Breather’s Deskpass Merger Bets on Flex Workspace Boom
Breather ran out of air early in the pandemic before Industrious resuscitated it. Now, it and Deskpass will be in 200 markets.
By Philip Russo February 20, 2024 6:27 am
reprintsA full return to office may be withering on the vine, but last week’s announcement that proptech startups Breather and Deskpass plan to merge demonstrated the companies’ belief that the bloom has not come off the flex space market.
In announcing the merger, the CEOs of Breather, a subsidiary of Industrious, a flexible workplace company, and Deskpass, one of the largest networks of on-demand flexible workspaces, expressed confidence that the relatively small but growing demand for such office space will increase exponentially in the near future.
Both sides declined to comment on the deal’s financials beyond that Industrious will own 40 percent of the combined entity. Together Deskpass and Breather have an inventory of about 2,000 spaces across 200 markets in the U.S., and about half a million users.
“I think people probably underestimate the degree to which the carnage in long-term leasing has either not impacted by the day or by the hour flex space, but probably more accurately has actually benefited this little corner of commercial real estate a lot,” said Jamie Hodari, co-founder and CEO of Industrious. “There are so many companies that have gotten out of their headquarters, but once a month they want to rent a great space for the whole team to gather or for people who have moved to a new city, and they want to find a local coworking space to work out of. There’s just an enormous amount of that.
“And so I think we’ve done a good job managing Breather, and Sam [Rosen, CEO of Deskpass] has done an incredible job managing Deskpass. But I won’t lie, there’s clear tailwinds here. You just need to do a competent job in these kinds of businesses where you see almost 30 to 50 percent a year of sector-level increase in demand.”
Industrious says its revenue has increased 300 percent since COVID, so the merger with Deskpass is not predicated on flex space replacing traditional long-term leasing. Instead, the theory is that it will move from 2 percent of commercial real estate to 10 or 15 percent, said Hodari.
The demand for hybrid work arrangements or alternatives to five-days-a-week, in-office policies has continued to normalize in the years following the pandemic, according to the two companies. They cited an annual report from research firm Owl Labs that found 66 percent of companies are mandating in-office work, while only 22 percent of employees are happy with the in-office work style. This divide results in 41 percent of employees saying they would comply with an in-office mandate without complaint, 22 percent would return unhappily, and 31 percent would return but start looking for a new job.

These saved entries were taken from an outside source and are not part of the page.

Lemma InvEval_grows s v b s' : InvEval s v b s' → grows v s s'.
Proof using Hrank.
  induction 1 as [s v|s v|s v Hm Hc|s v o b s1 Hm Hc HE IH
                 |s v opc a b r0 s1 r1 s2 Hm Hg H0 IH0 H1 IH1|s v];
    try apply growsP_refl.
  - apply growsP_setInv, canon_below, Hrank.
  - assert (below g v o) as Hb.
    { apply operand_below. destruct (g (canon v)); simplify_eq/=;
        apply list_elem_of_here. }
    apply (grows_below v) in IH; [|done].
    destruct b; [|done]. eapply growsP_trans; [done|].
    apply growsP_setInv, canon_below, Hrank.
  - destruct (binary_operands_below v opc a b Hg) as [Hba Hbb].
    apply (grows_below v) in IH0; [|done]. apply (grows_below v) in IH1; [|done].
    pose proof (growsP_trans _ _ _ _ IH0 IH1) as H02.
    destruct (r0 && r1); [|done].
    eapply growsP_trans; [done|]. eapply growsP_trans; by apply growsP_setInv.
Qed.

Lemma InvEval_aff s v b s' : InvEval s v b s' → _affineValues s' = _affineValues s.
Proof.
  induction 1 as [| | |s v o b s1 _ _ _ IH
                 |s v opc a b r0 s1 r1 s2 _ _ _ IH0 _ IH1|]; try done.
  - by destruct b.
  - destruct (r0 && r1); simpl; congruence.
Qed.

Lemma AffEval_grows_mut :
  (∀ s v b s', AffEval s v b s' → grows v s s') ∧
  (∀ s x y b s', AffTest s x y b s' →
     growsP (λ w, below g x w ∨ below g y w) s s').
Proof using Hrank.
  apply (AffEval_AffTest_ind g rank
      (λ s v b s' _, grows v s s')
      (λ s x y b s' _, growsP (λ w, below g x w ∨ below g y w) s s')).
  - intros; apply growsP_refl.
  - intros; apply growsP_refl.
  - intros; apply growsP_refl.
  - intros; apply growsP_refl.
  - intros s v Hm Hi. apply growsP_setAff; [apply canon_below, Hrank|].
    unfold idiomMatch in Hi. by destruct (g (canon v)).
  - intros; apply growsP_refl.
  - intros s v a b s2 Hm Hg Hi Ht IH.
    destruct (binary_operands_below v Add a b Hg) as [Hba Hbb].
    eapply growsP_trans.
    + eapply growsP_mono; [|exact IH]. intros x [?|?];
        first [by apply (below_trans g v a)|by apply (below_trans g v b)].
    + apply growsP_setAff; [apply canon_below, Hrank|by rewrite Hg].
  - intros s v a b s2 s4 Hm Hg Hi Ht1 IH1 Ht2 IH2.
    destruct (binary_operands_below v Add a b Hg) as [Hba Hbb].
    eapply growsP_trans; [eapply growsP_trans|].
    + eapply growsP_mono; [|exact IH1]. intros x [?|?];
        first [by apply (below_trans g v a)|by apply (below_trans g v b)].
    + eapply growsP_mono; [|exact IH2]. intros x [?|?];
        first [by apply (below_trans g v a)|by apply (below_trans g v b)].
    + apply growsP_setAff; [apply canon_below, Hrank|by rewrite Hg].
  - intros s v a b s2 s4 Hm Hg Hi Ht1 IH1 Ht2 IH2.
    destruct (binary_operands_below v Add a b Hg) as [Hba Hbb].
    eapply growsP_trans.
    + eapply growsP_mono; [|exact IH1]. intros x [?|?];
        first [by apply (below_trans g v a)|by apply (below_trans g v b)].
    + eapply growsP_mono; [|exact IH2]. intros x [?|?];
        first [by apply (below_trans g v a)|by apply (below_trans g v b)].
  - intros s x y s1 HE IH. eapply growsP_mono; [|exact IH]. auto.
  - intros s x y s1 r s2 HE IH HI.
    eapply growsP_trans.
    + eapply growsP_mono; [|exact IH]. auto.
    + eapply growsP_mono; [|eapply InvEval_grows, HI]. auto.
Qed.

Six percent would quit entirely.
“We’ve just believed so strongly with every passing year that there’s going to be more people, more distributed teams, and people who want space for a day, who want neighborhood solutions,” Hodari said. “But that doesn’t need to supplant the whole traditional commercial real estate ecosystem in order to be an extraordinary success. It just needs to be a slightly larger minority of that ecosystem than it currently is.”
Industrious acquired Breather after it went bankrupt in December 2020 in the midst of the pandemic. However, Breather’s basic business model had much to offer, said Rosen.
“It was doing a lot of revenue in a few markets,” Rosen said of Breather. “And it’s one of a handful of businesses that have come into this flexible on-demand space that has shown true product-market fit.
“What Breather built and what they scaled to is real and not an accident. Their pivot into an asset-light marketplace was a logical pivot where they could provide a similar level of experience and value, but in an economic model that makes a lot of a lot more sense.”
The merged startups are deciding whether to consolidate behind the Deskpass name or the Breather name, but will continue to run both sites for now, said a spokesman in a written statement. Hodari and Evan Fain, general manager of new ventures at Industrious, will join the Deskpass board of directors.
The combined companies offer a range of flex space options for occupiers, said Rosen.
“Breather today only sells meeting rooms, while Deskpass sells hot desks, desks by the day,” he said. “We also sell meeting rooms and private offices by the day, week, or month to month.”
In comparison, Industrious provides short-term leases for top-shelf offices with amenities, Rosen continued. “Deskpass and Breather are in the 90-day-or-less market: ‘I need a meeting room for half an hour, an office for the next few months, or for an undetermined amount of time.’ That really is the part of the market we’re focused on, the half an hour to 90 days.”